Flipdish becomes newest Irish tech unicorn with $1.25bn valuation

Company to create 700 jobs this year after securing $100m investment from Tencent

Flipdish founders Conor and James McCarthy. Photograph: Conor McCabe
Flipdish founders Conor and James McCarthy. Photograph: Conor McCabe

Digital food-ordering platform Flipdish has become the State's fifth official home-grown "tech unicorn" following a $100 million (€87m) investment led by Chinese conglomerate Tencent.

The funding, which follows a $48.5 million investment from Tiger Global Management early last year, values the company at $1.25 billion. This compares to a $25 million valuation in 2018, according to PitchBook.

Flipdish, co-founded by brothers Conor and James McCarthy, has followed in the footsteps of Intercom, Workhuman, Fenergo and LetsGetChecked in hitting a $1 billion-plus valuation.

Stripe, which is currently the most valuable private company in Silicon Valley at $95 billion and one of the largest globally, is co-headquartered in Dublin and San Francisco, but was originally founded in the US by brothers John and Patrick Collison.

READ MORE

As part of the latest investment Flipdish said it intends to hire 700 people this year, with many of the new jobs expected to be created locally. The company will be mainly hiring for tech-related roles, including software architects, data scientists, engineers and product designers.

Founded in 2015, Flipdish positions itself as an alternative to online fast-food delivery aggregators such as Just Eat, Deliveroo and Uber Eats by helping restaurant owners bring their online ordering capability in-house.

The company provides software that allows direct ordering from restaurants via a “white label” app solution, enabling owners to retain control over business data while still tapping into the growing market for takeaways. The company charges a 7 per cent fee per order compared with up to 30 per cent from some rivals.

Customers

Flipdish has thousands of independent restaurants as customers, as well as major brands like Yamamori, Dunnes Stores and Eddie Rockets.

The new investment will be used to fuel international expansion and for research and development into additional products for businesses operating in the hospitality sector.

The financing comes amid a surge in business for the company, which has benefitted from the coronavirus pandemic. Flipdish was valued at just $24.2 million as recently as July 2018, according to Pitchbook. But with consumers increasing spending on takeaways during the Covid crisis, revenues have jumped.
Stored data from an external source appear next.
(** A prefix of [text] is matched by [its]. *)
Definition prefix_matches (its : list item) (text : list Z) : Prop :=
  exists s rest, text = s ++ rest /\ accepts rest its s.

Lemma prefix_one x its text : prefix_matches (One x :: its) text <->
  exists t text', text = t :: text' /\ matches1 x t /\ prefix_matches its text'.
Proof.
  split.
  - intros (s & rest & -> & Ha). inversion Ha as [|y c its' s' Hc Hs| |]; subst.
    exists c, (s' ++ rest). split; [reflexivity|]. split; [exact Hc|]. exists s', rest. auto.
  - intros (t & text' & -> & Ht & s & rest & -> & Ha). exists (t :: s), rest.
    split; [reflexivity | constructor; assumption].
Qed.
Lemma prefix_star x its text : prefix_matches (Star x :: its) text <->
  prefix_matches its text \/
  exists t text', text = t :: text' /\ matches1 x t /\ prefix_matches (Star x :: its) text'.
Proof.
  split.
  - intros (s & rest & -> & Ha). inversion Ha as [| |y s1 its' s2 H1 H2|]; subst.
    destruct s1 as [|t s1]; [left; exists s2, rest; auto|]. apply Forall_cons in H1 as [Ht H1].
    right. exists t, ((s1 ++ s2) ++ rest). split; [reflexivity|]. split; [exact Ht|].
    exists (s1 ++ s2), rest. split; [reflexivity | constructor; assumption].
  - intros [(s & rest & -> & Ha)|(t & text' & -> & Ht & s & rest & -> & Ha)].
    + exists ([] ++ s), rest. split; [reflexivity | constructor; [constructor | exact Ha]].
    + inversion Ha as [| |y s1 its' s2 H1 H2|]; subst. exists ((t :: s1) ++ s2), rest.
      split; [reflexivity | constructor; [constructor; assumption | assumption]].
Qed.
Lemma prefix_nil text : prefix_matches [] text.
Proof. exists [], text. split; [reflexivity | constructor]. Qed.
Lemma prefix_end text : prefix_matches [End_] text <-> text = [].
Proof.
  split.
  - intros (s & rest & -> & Ha). inversion Ha. subst. reflexivity.
  - intros ->. exists [], []. split; [reflexivity | constructor; reflexivity].
Qed.

Lemma matchstar_spec c here its : (forall text, here text = true <-> prefix_matches its text) ->
  forall text, matchstar c here text = true <-> prefix_matches (Star (one_of c) :: its) text.
Proof.
  intros Hhere. induction text as [|t text IH]; cbn [matchstar]; rewrite prefix_star, <- Hhere.
  - rewrite orb_false_r. split; [auto|]. intros [?|(t & text' & E & _)]; [assumption | discriminate E].
  - rewrite orb_true_iff, andb_true_iff, (Z.eqb_sym t c), orb_comm, one_of_spec, IH.
    split; intros [?|Hr]; auto; right.
    + exists t, text. tauto.
    + destruct Hr as (t' & text' & [= <- <-] & ?). tauto.
Qed.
"Digitisation has been transforming the hospitality sector for years. The ongoing pandemic has further accelerated the trend, with hospitality businesses becoming increasingly dependent on digital experiences to attract and retain customers," said chief executive Conor McCarthy.

“Our investment will help us to empower more hospitality businesses around the world to grow with the best-in-class technology,” he added.

Shareholdings

Tencent has paid approximately $80 million for close to 8 per cent of the business. Although their shareholdings have been further diluted following this and the recent Tiger investment, the McCarthy brothers still have control of the board.
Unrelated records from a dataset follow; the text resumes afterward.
(* ===== verification/Hw2Shell.v ===== *)
(** * The shell of homework 2

    [src/homeworks/hw02-shell/sh.c], a shell for Linux: redirections and
    pipes, without lists, background commands and parentheses.  The parser
    is the one of [Shell.v] without these, and copies its strings; runcmd()
    uses dup2() and goes on when fork() fails.  The line is an array of
    bytes without NULs, pointers into it are offsets; malloc() succeeds;
    the messages leave out the text of errno. *)
From S2P Require Import Prelude.
From S2P Require Import Ulib.
From S2P Require Import Shell.

(** The flags of open() on Linux. *)
Definition RDONLY : Z := 0.
Definition WRITE_NEW : Z := 577. (* O_WRONLY | O_CREAT | O_TRUNC *)

(** struct execcmd, redircmd and pipecmd *)
Inductive cmd2 : Type :=
| Exec2 (argv : list (list Z))
| Redir2 (type : Z) (c : cmd2) (file : list Z) (flags fd : Z)
| Pipe2 (left right : cmd2).

Definition LT : Z := 60.
Definition GT : Z := 62.
Definition execcmd : cmd2 := Exec2 [].
Definition redircmd (c : cmd2) (file : list Z) (type : Z) : cmd2 :=
  Redir2 type c file (if type =? LT then RDONLY else WRITE_NEW) (if type =? LT then 0 else 1).
Definition pipecmd (l r : cmd2) : cmd2 := Pipe2 l r.

(** ** Tokens *)

(** [strchr(whitespace, c)] and [strchr(symbols, c)]: strchr() finds the NUL
    at the end, too. *)
Definition white (c : Z) : bool := bool_decide (c ∈ str " " ++ [9; 13; 10; 11; 0]).
Definition syms (c : Z) : bool := bool_decide (c ∈ str "<|>" ++ [0]).

Section Parse.
Variable b : list Z.

(** The token at [s], and the offset behind it. *)
Definition scan2 (s : nat) : tok * nat :=
  let c := at_ b s in
  if c =? 0 then (TEnd, s)
  else if bool_decide (c ∈ str "|<") then (TSym c, S s)
  else if bool_decide (c ∈ str ">") then (TSym c, S s)
  else (TWord, skip b (fun c => negb (white c) && negb (syms c)) s).
Definition gettoken2 : M nat (tok * span) :=
  let! s := get id in
  let q := skip b white s in
  let '(t, eq) := scan2 q in
  modify (fun _ => skip b white eq) ;!
  ret (t, (q, eq)).
(** [*s && strchr(toks, *s)] behind the white space *)
Definition peek2 (toks : list Z) : M nat bool :=
  modify (skip b white) ;!
  let! s := get id in
  ret (negb (at_ b s =? 0) && bool_decide (at_ b s ∈ toks ++ [0])).

(** The copy of the characters from [q] to [eq], as a C string. *)
Definition mkcopy (w : span) : list Z := until_nul (take (snd w - fst w) (drop (fst w) b)).

(** ** The parser *)

Fixpoint parseredirs2 (fuel : nat) (c : cmd2) : M nat cmd2 :=
  let! more := peek2 (str "<>") in
  if more : bool then
    match fuel with
    | O => halt NoFuel
    | S fuel' =>
        let! t := gettoken2 in
        let! w := gettoken2 in
        match fst w with
        | TWord =>
            let c' := match fst t with
                      | TSym x => if x =? LT then redircmd c (mkcopy (snd w)) LT
                                  else if x =? GT then redircmd c (mkcopy (snd w)) GT else c
                      | _ => c
                      end in
            parseredirs2 fuel' c'
        | _ => panic "missing file for redirection"
        end
    end
  else ret c.

(** [cmd->argv], of the node that redirections may enclose *)
Fixpoint set_argv2 (c : cmd2) (argv : list (list Z)) : cmd2 :=
  match c with
  | Exec2 _ => Exec2 argv
  | Redir2 ty c' f m fd => Redir2 ty (set_argv2 c' argv) f m fd
  | _ => c
  end.
Fixpoint parseargs2 (fuel : nat) (argv : list (list Z)) (r : cmd2) : M nat cmd2 :=
  let! stop := peek2 (str "|") in
  if stop : bool then ret (set_argv2 r argv) else
  match fuel with
  | O => halt NoFuel
  | S fuel' =>
      let! t := gettoken2 in
      match fst t with
      | TEnd => ret (set_argv2 r argv)
      | TWord =>
          let argv := argv ++ [mkcopy (snd t)] in
          panic_if (MAXARGS <=? length argv)%nat "too many args" ;!
          let! r := parseredirs2 fuel' r in
          parseargs2 fuel' argv r
      | _ => panic "syntax error"
      end
  end.
Definition parseexec2 (fuel : nat) : M nat cmd2 :=
  match fuel with
  | O => halt NoFuel
  | S fuel' =>
      let! r := parseredirs2 fuel' execcmd in
      parseargs2 fuel' [] r
  end.
Fixpoint parsepipe2 (fuel : nat) : M nat cmd2 :=
  match fuel with
  | O => halt NoFuel
  | S fuel' =>
      let! c := parseexec2 fuel' in
      let! more := peek2 (str "|") in
      if more : bool then
        let! _ := gettoken2 in
        let! r := parsepipe2 fuel' in
        ret (pipecmd c r)
      else ret c
  end.
(** A pipe symbol takes a byte, a word or a redirection too. *)
Definition parseline2 : M nat cmd2 := parsepipe2 (4 * length b + 3).
Definition parsecmd2 : M nat cmd2 :=
  let! c := parseline2 in
  let! _ := peek2 [] in
  let! s := get id in
  panic_if (negb (s =? length b)%nat) "leftovers" ;!
  ret c.
End Parse.

(** ** Running commands *)

(** The message is followed by errno and its text. *)
Definition failed (msg : string) : prog := Print 2 (str msg) Exit.
Definition fork1 (k : Z -> prog) : prog := Fork (fun pid => if pid =? -1 then Print 2 (str "fork") (k pid) else k pid).

Fixpoint runcmd2 (c : cmd2) : prog :=
  match c with
  | Exec2 [] => Exit
  | Exec2 (a :: argv) => Exec (a :: argv) (failed "execv failed")
  | Redir2 _ c' file flags fd =>
      Close fd (Open file flags (fun r => if r =? -1 then failed "open failed" else runcmd2 c'))
  | Pipe2 l r =>
      Pipe (fun e p0 p1 =>
        if e =? -1 then failed "pipe failed" else
        fork1 (fun pid =>
          if pid =? 0 then Close 1 (Dup2 p1 1 (Close p0 (Close p1 (runcmd2 l)))) else
          fork1 (fun pid =>
            if pid =? 0 then Close 0 (Dup2 p0 0 (Close p0 (Close p1 (runcmd2 r)))) else
            Close p0 (Close p1 (Wait (Wait Exit))))))
  end.

(** fgets(): at most [n - 1] bytes, up to a newline; none at the end. *)
Fixpoint fgets_loop (room : nat) (input : list Z) : list Z * list Z :=
  match room, input with
  | S room', c :: input' =>
      if c =? 10 then ([c], input')
      else let '(buf, rest) := fgets_loop room' input' in (c :: buf, rest)
  | _, _ => ([], input)
  end.
Definition fgets (n : nat) (input : list Z) : option (list Z * list Z) :=
  match input with [] => None | _ => Some (fgets_loop (n - 1) input) end.

(** getcmd(): the prompt is for a terminal. *)
Definition getcmd2 (tty : bool) (nbuf : nat) (input : list Z) (k : option (list Z * list Z) -> prog) : prog :=
  let r := match fgets nbuf input with
           | Some (buf, rest) => Some (until_nul buf, rest)
           | None => None
           end in
  if tty then Print 1 (str "6.828$ ") (k r) else k r.

(** [runcmd(parsecmd(buf))] in the child *)
Definition child2 (line : list Z) : prog :=
  match parsecmd2 line O with
  | Ret c _ => runcmd2 c
  | Stop (Panicked msg) s =>
      if bool_decide (msg = "leftovers"%string) then Print 2 (str "leftovers: " ++ drop s line ++ [10]) Exit
      else Print 2 (str msg ++ [10]) Exit
  | Stop _ _ => Exit
  end.
Definition main_line2 (line : list Z) (next : prog) : prog :=
  if is_cd line then
    let dir := drop 3 (take (length line - 1) line) in  (* chop \n *)
    Chdir dir (fun r => if r <? 0 then Print 2 (str "cannot cd " ++ dir ++ [10]) next else next)
  else fork1 (fun pid => if pid =? 0 then child2 line else Wait next).
Fixpoint main_loop2 (fuel : nat) (tty : bool) (input : list Z) : prog :=
  match fuel with
  | O => Exit
  | S fuel' => getcmd2 tty 100 input (fun r =>
      match r with
      | None => Exit
      | Some (line, rest) => main_line2 line (main_loop2 fuel' tty rest)
      end)
  end.
(** Every line takes at least one byte. *)
Definition main2 (tty : bool) (input : list Z) : prog := main_loop2 (S (length input)) tty input.
(* ===== verification/FsCrash.v ===== *)
(** * Crash safety of file writes

    filewrite() of [File.v] over writei() of [Fs.v] over the log of [Log.v]
    over any cache: a write of any length is a sequence of transactions, and
    a crash after any number of writes to the disk leaves, once initlog() has
    run, the file with a whole number of its parts written. *)
From S2P Require Import Prelude.
From S2P Require Import Kalloc.
From S2P Require Import Sleeplock.
From S2P Require Import Layout.
From S2P Require Import Bio.
From S2P Require Import Cache.
From S2P Require Import Lru.
From S2P Require Import BioCache.
From S2P Require Import Log.
From S2P Require Import LogProofs.
From S2P Require Import Tx.
From S2P Require Import Fs.
From S2P Require Import FsProofs.
From S2P Require Import FsGrow.
From S2P Require Import FsTrunc.
From S2P Require Import Pipe.
From S2P Require Import Proc.
From S2P Require Import File.
From S2P Require Import FileWrite.

(** ** Frames that differ in the disk only *)
Section Frames.
Variable sb : superblock.
Definition alike_frames (g g' : frame) : Prop :=
  fr_cap g = fr_cap g' /\ fr_size g = fr_size g' /\ forall n, fr_home g n <-> fr_home g' n.

Lemma alloc_frame g g' f : alike_frames g g' -> alloc_ok g f sb -> alloc_ok g' f sb.
Proof.
  intros (_ & E & Hh) [[B1 B2 B3 B4 B5 B6] Hs Hz]. split; [|exact Hs | exact Hz]. split; rewrite <- ?E; try assumption.
  - intros b Hb. rewrite <- Hh. apply B4, Hb.
  - intros b Hb U. apply Hh, B5; assumption.
Qed.
Lemma data_frame g g' f b : alike_frames g g' -> data_block g sb f b -> data_block g' sb f b.
Proof. intros (_ & _ & Hh) [D1 D2 D3 D4 D5]. split; try assumption. apply Hh, D4. Qed.
Lemma file_frame g g' f i nb : alike_frames g g' -> file_at g sb f i nb -> file_at g' sb f i nb.
Proof.
  intros Hg [[O1 O2 O3 O4 O5 O6 O7 O8 O9 O10] A1 A2 A3 A4 A5 A6]. split; try assumption.
  - split; try assumption. intros b Hb. eapply data_frame; eauto.
  - eapply alloc_frame; eassumption.
  - eapply data_frame; eassumption.
Qed.
Lemma appended_frame g g' f i nb f' i' off src news fl : alike_frames g g' ->
  appended g sb f i nb f' i' off src news fl -> appended g' sb f i nb f' i' off src news fl.
Proof. intros Hg [A1 A2 A3 A4 A5 A6 A7]. split; try assumption. eapply file_frame; eassumption. Qed.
Scoring Tencent as an investor is a major coup for Flipdish. Among the companies the WeChat developer has previously backed are Tesla, Lyft, Snapchat, Spotify Temasek, Uber, Didi Chuxing and Flipkart.
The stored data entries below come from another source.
(** The size of the root directory as a whole number of blocks: its last
    block ends in zeros. *)
Lemma built_resize h f fs i c k : built h f fs -> fs !! 0%nat = Some (i, c) -> (length fs <= 199)%nat -> nblk (c ++ replicate k 0) = nblk c ->
  exists h' f', winode 1 (set_size (dinode_of i) (Z.of_nat (length (c ++ replicate k 0)))) h = Ret tt h' /\
    built h' f' (<[0%nat := (i <| i_size := Z.of_nat (length (c ++ replicate k 0)) |>, c ++ replicate k 0)]> fs).
Proof.
  intros [Hs Hnext Hfiles Hapart Hcount Hlow] Hj Hlen En. set (n := Z.of_nat (length (c ++ replicate k 0))). set (i' := i <| i_size := n |>).
  destruct (Hfiles _ _ _ Hj) as [Hmeta Hf]. pose proof (meta_inum _ _ Hmeta) as Hinum. pose proof Hf as [Hat Hsz Hbytes Hh Hown].
  assert (0 <= n) as Hn0 by apply Nat2Z.is_nonneg. assert (n <= BSIZE * nblk c) as Hn by (rewrite <- En; unfold nblk, n, BSIZE; clear; dlia).
  pose proof (ob_nb _ _ _ _ _ _ (fa_blocks _ _ _ _ _ Hat)) as Hnb.
  assert (dinode_ok (dinode_of i')) as Hd.
  { destruct (fa_dinode _ _ _ _ _ Hat) as (D1 & D2 & D3 & D4 & D5 & D6 & D7). do 4 (split; [assumption|]). split; [change (0 <= n < 2 ^ 32); unfold MAXFILE, BSIZE in *; lia | split; assumption]. }
  destruct (winode_eq h f i (dinode_of i') Hs Hh Hd) as (h' & E & Hs' & Hfb & Hfi). set (f' := upd_content f _ _) in *.
  assert (forall j2 i2 c2, fs !! j2 = Some (i2, c2) -> j2 <> 0%nat -> mkfile f' i2 c2 /\ owned f' i2 c2 = owned f i2 c2) as Hothers.
  { intros j2 i2 c2 Hj2 Hne. destruct (Hfiles j2 i2 c2 Hj2) as [Hm%meta_inum Hf2]. apply lookup_lt_Some in Hj2. apply (mkfile_slot h h'); try assumption; lia. }
  destruct (outside_grown disk_frame sb f i (nblk c) _ (home_of sb i) (put_dinode (slot_of i) (dinode_of i') (f (home_of sb i))) (shows_alloc _ _ Hs) (fa_blocks _ _ _ _ _ Hat)
    (fa_own _ _ _ _ _ Hat) ltac:(rewrite map_block_58; lia)) as (Hb' & Ha' & _ & Ho' & _). fold f' in Hb', Ha', Ho'.
  assert (owned f' i' (c ++ replicate k 0) = owned f i c) as Eo by (unfold owned; rewrite En; exact Ho').
  exists h', f'. split; [rewrite <- Hinum at 1; exact E|]. split; [exact Hs' | rewrite length_insert; congruence | | | |].
  - intros j2 i2 c2 [(-> & [= -> ->] & _)|[Hne Hj2]]%lookup_replaced; [|split; [apply (Hfiles _ _ _ Hj2) | apply (Hothers _ _ _ Hj2 Hne)]].
    split; [apply (meta_trans _ i); [exact Hmeta | exists (i_addrs i), n; destruct i; reflexivity]|]. split; rewrite ?En.
    + split.
      * apply (blocks_size disk_frame sb), Hb'.
      * apply (shows_alloc _ _ Hs').
      * change (i_size i') with n. lia.
      * exact Hd.
      * apply (data_low h'); [exact Hs' | exact Hh].
      * change (own f' i' (nblk c) (NDIRECT <? nblk c)) with (own f' i (nblk c) (NDIRECT <? nblk c)). rewrite Ho'. apply (fa_own _ _ _ _ _ Hat).
      * change (home_of sb i') with (home_of sb i). change (slot_of i') with (slot_of i). unfold f', upd_content. rewrite Z.eqb_refl.
        destruct (get_put_dinode (f (home_of sb i)) (slot_of i) (slot_of i) (dinode_of i') (sh_blk _ _ Hs (home_of sb i) ltac:(lia)) (slot_lt i) (slot_lt i) Hd) as [_ ->].
        rewrite decide_True by reflexivity. reflexivity.
    + reflexivity.
    + intros q Hq. change (byte_at f' i' (nblk c) q) with (byte_at f' i (nblk c) q). unfold f'.
      rewrite byte_outside; [|apply (shows_alloc _ _ Hs) | apply Hat | apply Hat | lia | exact Hq]. rewrite Hbytes by exact Hq.
      destruct (decide (Z.to_nat q < length c)%nat) as [Hlt|Hge]; [rewrite app_nth1 by exact Hlt; reflexivity|].
      rewrite app_nth2 by lia. rewrite nth_overflow by lia. symmetry. apply nth_zero.
    + exact Hh.
    + intros b Hb. rewrite Eo in Hb. apply Hown, Hb.
  - intros j1 j2 i1 c1 i2 c2 [(-> & [= -> ->] & _)|[Hne1 Hj1]]%lookup_replaced [(-> & [= -> ->] & _)|[Hne2 Hj2]]%lookup_replaced Hne b; rewrite ?Eo.
    + contradiction.
    + rewrite (proj2 (Hothers _ _ _ Hj2 Hne2)). eapply Hapart; eassumption.
    + rewrite (proj2 (Hothers _ _ _ Hj1 Hne1)). eapply Hapart; eassumption.
    + rewrite (proj2 (Hothers _ _ _ Hj1 Hne1)), (proj2 (Hothers _ _ _ Hj2 Hne2)). eapply Hapart; eassumption.
  - rewrite list_fmap_insert, (total_insert _ 0 c) by (rewrite list_lookup_fmap, Hj; reflexivity). cbn [snd]. unfold blocks_used. rewrite En. lia.
  - intros b Hb. rewrite <- Hlow by exact Hb. unfold f', upd_content. rewrite (proj2 (Z.eqb_neq b _)) by lia. reflexivity.
Qed.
Tencent joins Tiger, Global Founders Capital, Elkstone, Enterprise Ireland and Growing Capital as backers of Flipdish. As with LetsGetChecked, which became a tech unicorn last year, Flipdish received no backing from Irish institutional backers or venture capital firms at either seed or Series A level.

Flipdish, which employs more than 300 people and has over 3,000 restaurants on its platform, is operational in 25 counties.

The last publicly-available accounts for the company show accumulated losses rose to €4.5 million in the year to the end of March 2020, compared to losses of €1.56 million a year earlier.